[TASK DIRECTIONS] Where does the word "unit" show up in the records? Copy every line that holds it.

(Items listed in a dataset)
(* ===== verification/Monad.v ===== *)
(** * Effects

    State and exceptions together.  A C++ operation on an object is a function
    from the object's state to the state it leaves behind and a [result]: a
    thrown exception does not undo the writes made before it.  [triple] is the
    partial-correctness judgement used for the invariants: a postcondition for
    the normal return, one for exceptions, and the proposition under which the
    operation may run into undefined behaviour. *)
From S2P Require Import Prelude.
From stdpp Require Import list.
Local Open Scope Z_scope.

Definition M (St A : Type) : Type := St -> St * result A.

#[global] Instance M_ret {St} : MRet (M St) := fun A a s => (s, Ok a).
#[global] Instance M_bind {St} : MBind (M St) := fun A B f m s =>
  match m s with
  | (s, Ok a) => f a s
  | (s, Throw e) => (s, Throw e)
  | (s, Undef) => (s, Undef)
  end.

Definition throw {St A} (e : cxx_exn) : M St A := fun s => (s, Throw e).
Definition undef {St A} : M St A := fun s => (s, Undef).
Definition lift {St A} (r : result A) : M St A := fun s => (s, r).
Definition gets {St A} (f : St -> A) : M St A := fun s => (s, Ok (f s)).
Definition getsR {St A} (f : St -> result A) : M St A := fun s => (s, f s).
Definition modify {St} (f : St -> St) : M St unit := fun s => (f s, Ok tt).

(** Run an operation on a part of the state. *)
Definition zoom {St T A} (get : St -> T) (set : T -> St -> St) (m : M T A) : M St A :=
  fun s => let '(t, r) := m (get s) in (set t s, r).

(** [for (x : l) f(x);] *)
Fixpoint for_each {St A} (f : A -> M St unit) (l : list A) : M St unit :=
  match l with
  | [] => mret tt
  | a :: l => f a ;; for_each f l
  end.

(** [n] times, collecting the results in order. *)
Fixpoint times {St A} (n : nat) (m : M St A) : M St (list A) :=
  match n with
  | O => mret []
  | S n => a ← m; l ← times n m; mret (a :: l)
  end.

Definition triple {St A} (P : St -> Prop) (m : M St A) (Q : A -> St -> Prop)
    (E : cxx_exn -> St -> Prop) (U : Prop) : Prop :=
  forall s, P s ->
    match m s with
    | (s', Ok a) => Q a s'
    | (s', Throw e) => E e s'
    | (s', Undef) => U
    end.

Section rules.
Context {St : Type}.
Implicit Types P : St -> Prop.

Lemma triple_ret {A} P (a : A) Q E U : (forall s, P s -> Q a s) -> triple P (mret a : M St A) Q E U.
Proof. intros H s Hs. apply H, Hs. Qed.

Lemma triple_bind {A B} P (m : M St A) (f : A -> M St B) R Q E U :
  triple P m R E U -> (forall a, triple (R a) (f a) Q E U) -> triple P (m ≫= f) Q E U.
Proof.
  intros Hm Hf s Hs. specialize (Hm s Hs). unfold mbind, M_bind.
  destruct (m s) as [s' [a|e|]]; [|done|done]. apply (Hf a s' Hm).
Qed.

Lemma triple_weaken {A} P P' (m : M St A) Q Q' E E' (U U' : Prop) :
  triple P m Q E U -> (forall s, P' s -> P s) -> (forall a s, Q a s -> Q' a s) ->
  (forall e s, E e s -> E' e s) -> (U -> U') -> triple P' m Q' E' U'.
Proof.
  intros H HP HQ HE HU s Hs. specialize (H s (HP s Hs)).
  destruct (m s) as [s' [a|e|]]; auto.
Qed.

Lemma triple_throw {A} P e Q E U : (forall s, P s -> E e s) -> triple P (throw e : M St A) Q E U.
Proof. intros H s Hs. apply H, Hs. Qed.

Lemma triple_lift {A} P (r : result A) Q E U :
  match r with
  | Ok a => forall s, P s -> Q a s
  | Throw e => forall s, P s -> E e s
  | Undef => U
  end -> triple P (lift r) Q E U.
Proof. intros H s Hs. unfold lift. destruct r; auto. Qed.

Lemma triple_gets {A} P (f : St -> A) Q E U :
  (forall s, P s -> Q (f s) s) -> triple P (gets f) Q E U.
Proof. intros H s Hs. apply H, Hs. Qed.

Lemma triple_modify P (f : St -> St) Q E U :
  (forall s, P s -> Q tt (f s)) -> triple P (modify f) Q E U.
Proof. intros H s Hs. apply H, Hs. Qed.

Lemma triple_pull {A} (X : Prop) P (m : M St A) Q E U :
  (X -> triple P m Q E U) -> triple (fun s => X /\ P s) m Q E U.
Proof. intros H s [HX Hs]. by apply H. Qed.

Lemma triple_if {A} (b : bool) P (m m' : M St A) Q E U :
  (b = true -> triple P m Q E U) -> (b = false -> triple P m' Q E U) ->
  triple P (if b then m else m') Q E U.
Proof. destruct b; auto. Qed.

(** A loop keeps an invariant each turn keeps. *)
Lemma triple_for_each {A} P (f : A -> M St unit) l E U :
  Forall (fun a => triple P (f a) (fun _ => P) E U) l ->
  triple P (for_each f l) (fun _ => P) E U.
Proof.
  induction 1 as [|a l Ha Hl IH]; cbn [for_each]; [by apply triple_ret|].
  eapply triple_bind; [exact Ha|]. intros []. exact IH.
Qed.

Lemma triple_times {A} P (m : M St A) (V : A -> Prop) n E U :
  triple P m (fun a s => V a /\ P s) E U ->
  triple P (times n m) (fun l s => Forall V l /\ length l = n /\ P s) E U.
Proof.
  intros Hm. induction n as [|n IH]; cbn [times].
  - apply triple_ret. auto.
  - eapply triple_bind; [exact Hm|]. intros a. apply triple_pull. intros Ha.
    eapply triple_bind; [exact IH|]. intros l. apply triple_pull. intros Hl.
    apply triple_pull. intros Hn. apply triple_ret. intros s Hs.
    split; [by constructor|]. split; [cbn; congruence | done].
Qed.
End rules.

[RESULT OF THE TASK]
Definition modify {St} (f : St -> St) : M St unit := fun s => (f s, Ok tt).
Fixpoint for_each {St A} (f : A -> M St unit) (l : list A) : M St unit :=
Lemma triple_for_each {A} P (f : A -> M St unit) l E U :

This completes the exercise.